There were more articles, and I could have debunked many of them. The problem is, typical of pseudoscience, that they are guilty of quote mining, or more broadly, research mining. The author might list 100 articles (even if they don’t really say what she claims they do), but how does that fit in the broad body of work. I can probably list 10,000 studies that show homeopathy (or its underlying principles) are just not based on any evidence. But science (as I’ve said before) is not a democracy. It is based on consensus, and the consensus is and remains that homeopathy is nonsense.
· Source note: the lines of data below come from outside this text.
(** Routes are expanded faithfully: on a valid configuration, a connect rule
    or a chain route exists exactly when some declared route leads there. Routes
    to an outbound star dialer give chain routes (one with an empty stream when
    none is listed) and no connect rule; all others give connect rules with the
    dialer's identity, one per stream, or one that matches any stream. *)
Theorem routes_expanded root :
  validate root = Ok tt →
  let cfg := buildRuntimeConfig root in
  (∀ c, c ∈ cfg_Routes cfg ↔ ∃ rt d, rt ∈ Routes root ∧ d ∈ Dialers root ∧ rt_To rt = dl_Name d ∧
     ¬ (dl_Type d = "star" ∧ dl_Role d = "outbound")%string ∧
     ∃ s, c = mkConnectItem (rt_Ingress rt) "" (dl_Identity d) s ∧
       match rt_Streams rt with [] => s = ""%string | ss => s ∈ ss end) ∧
  (∀ c, c ∈ ChainRoutes cfg ↔ ∃ rt d, rt ∈ Routes root ∧ d ∈ Dialers root ∧ rt_To rt = dl_Name d ∧
     (dl_Type d = "star" ∧ dl_Role d = "outbound")%string ∧
     ∃ s, c = mkChainRoute (rt_Ingress rt) (dl_Name d) (dl_Identity d) s ∧
       match rt_Streams rt with [] => s = ""%string | ss => s ∈ ss end).
Proof.
  intros (_ & _ & _ & _ & Hnd & Hr)%validate_spec. cbn zeta. unfold buildRuntimeConfig. cbn [cfg_Routes ChainRoutes].
  rewrite Forall_forall in Hr.
  assert (∀ rt, rt ∈ Routes root → ∃ d, dialer_by_name (Dialers root) !! rt_To rt = Some d ∧ d ∈ Dialers root ∧ rt_To rt = dl_Name d) as Hd.
  { intros rt Hrt. pose proof (Hr _ Hrt) as (d & Hto & Hin)%list_elem_of_fmap. exists d. split; [|done].
    rewrite Hto. by apply (lookup_by_name dl_Name). }
  assert (∀ d d', d ∈ Dialers root → d' ∈ Dialers root → dl_Name d = dl_Name d' → d = d') as Hinj.
  { intros d d' H1 H2 He. pose proof (lookup_by_name dl_Name _ ∅ d Hnd H1) as E1.
    pose proof (lookup_by_name dl_Name _ ∅ d' Hnd H2) as E2. rewrite He in E1. congruence. }
  assert (∀ (s : string) rt, s ∈ match rt_Streams rt with [] => [""%string] | ss => ss end ↔
    match rt_Streams rt with [] => s = ""%string | ss => s ∈ ss end) as Hst.
  { intros s rt. destruct (rt_Streams rt); [|done]. apply list_elem_of_singleton. }
  assert (∀ d, String.eqb (dl_Type d) "star" && String.eqb (dl_Role d) "outbound" = true ↔
    (dl_Type d = "star" ∧ dl_Role d = "outbound")%string) as Hout.
  { intros d. by rewrite andb_true_iff, !String.eqb_eq. }
  assert (∀ rt d, rt ∈ Routes root → d ∈ Dialers root → rt_To rt = dl_Name d →
    dialer_by_name (Dialers root) !! rt_To rt = Some d) as Hlk.
  { intros rt d Hrt Hin Hto. destruct (Hd _ Hrt) as (d' & Hd' & Hin' & Hto').
    rewrite Hd'. f_equal. apply Hinj; congruence. }
  assert (∀ rt d, dialer_by_name (Dialers root) !! rt_To rt = Some d →
    route_rules (dialer_by_name (Dialers root)) rt =
    let streams := match rt_Streams rt with [] => [""%string] | ss => ss end in
    if String.eqb (dl_Type d) "star" && String.eqb (dl_Role d) "outbound"
    then ([], (λ s, mkChainRoute (rt_Ingress rt) (dl_Name d) (dl_Identity d) s) <$> streams)
    else ((λ s, mkConnectItem (rt_Ingress rt) "" (dl_Identity d) s) <$> streams, [])) as Hrr.
  { intros rt d Hl. unfold route_rules. rewrite Hl. destruct (_ && _); [done|]. by destruct (rt_Streams rt). }
  split; intros c; rewrite <- list_fmap_compose, list_elem_of_concat; split.
  - intros (l & Hc & (rt & -> & Hrt)%list_elem_of_fmap). destruct (Hd _ Hrt) as (d & Hl & Hin & Hto).
    simpl in Hc. rewrite (Hrr _ _ Hl) in Hc. cbn zeta in Hc.
    destruct (_ && _) eqn:Eo in Hc; [by apply elem_of_nil in Hc|].
    exists rt, d. split_and!; try done; [rewrite <- Hout; congruence|].
    apply list_elem_of_fmap in Hc as (s & -> & Hs). exists s. split; [done|]. by apply Hst.
  - intros (rt & d & Hrt & Hin & Hto & Hno & s & -> & Hs). eexists. split; [|by apply list_elem_of_fmap_2].
    simpl. rewrite (Hrr _ _ (Hlk _ _ Hrt Hin Hto)). cbn zeta. destruct (_ && _) eqn:Eo; [by apply Hout in Eo|].
    cbn [fst]. apply list_elem_of_fmap. exists s. split; [done|]. by apply Hst.
  - intros (l & Hc & (rt & -> & Hrt)%list_elem_of_fmap). destruct (Hd _ Hrt) as (d & Hl & Hin & Hto).
    simpl in Hc. rewrite (Hrr _ _ Hl) in Hc. cbn zeta in Hc.
    destruct (_ && _) eqn:Eo in Hc; [|by apply elem_of_nil in Hc].
    apply Hout in Eo as [Hty Hro]. exists rt, d. split_and!; try done.
    apply list_elem_of_fmap in Hc as (s & -> & Hs). exists s. split; [done|]. by apply Hst.
  - intros (rt & d & Hrt & Hin & Hto & Ho & s & -> & Hs). eexists. split; [|by apply list_elem_of_fmap_2].
    simpl. rewrite (Hrr _ _ (Hlk _ _ Hrt Hin Hto)). cbn zeta. rewrite (proj2 (Hout d) Ho).
    cbn [snd]. apply list_elem_of_fmap. exists s. split; [done|]. by apply Hst.
Qed.

(** * A concrete configuration *)

Definition demo_extra (creds : list Credential) : IngressExtra :=
  mkIngressExtra "admin" "root" creds "" "" "cert.pem" "key.pem" ∅ [].

Definition demo_root : Root := mkRoot
  [mkServiceSpec "edge"
     [mkIngressSpec "tunnel" "tls" ":7000" "star" (demo_extra [mkCredential "home" "pw" ["ssh"; "web"]]);
      mkIngressSpec "api" "" ":9000" "admin" (demo_extra []);
      mkIngressSpec "in" "" ":2222" "" (demo_extra [])] []]
  [] [mkDialerSpec "home" "star" "" "" "edge:7000" "home" "pw" []]
  [mkRouteSpec "in" "" "" "home" ["ssh"]].

Lemma demo_root_valid : validate demo_root = Ok tt.
Proof. vm_compute. reflexivity. Qed.


Lemma routes_expanded_witness :
  cfg_Routes (buildRuntimeConfig demo_root) = [mkConnectItem "in" "" "home" "ssh"] ∧
  ∃ rt d, rt ∈ Routes demo_root ∧ d ∈ Dialers demo_root ∧ rt_To rt = dl_Name d.
Proof.
  split; [vm_compute; reflexivity|].
  destruct (proj1 (proj1 (routes_expanded demo_root demo_root_valid) (mkConnectItem "in" "" "home" "ssh")))
    as (rt & d & H1 & H2 & H3 & _).
  - vm_compute. left.
  - exists rt, d. split; [exact H1|]. split; [exact H2|exact H3].
Defined.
However, if the homeopath can show some positive clinical result in a truly double blinded study, and show a potential mechanism that doesn’t violate every principle of physics and organic chemistry, then bring it to the table. Science can reexamine the data, and we would include homeopathy in the armamentarium of evidence-based medicine. And let’s be clear, since placebo is a myth, just proving that homeopathic potions are as good as placebo means failure. No ethical physician is going to prescribe a placebo for a serious disease, a characteristic completely lacking in homeopaths.
The evidence completely supports the fact that homeopathy does not work. Period. What I don’t understand is why people think a vial of water would cure them of anything. Homeopaths make a lot of money abusing people’s naiveté and ignorance. Of course, people think that god’s exist, that vaccines cause autism, and sasquatch is hiding in the Pacific northwest.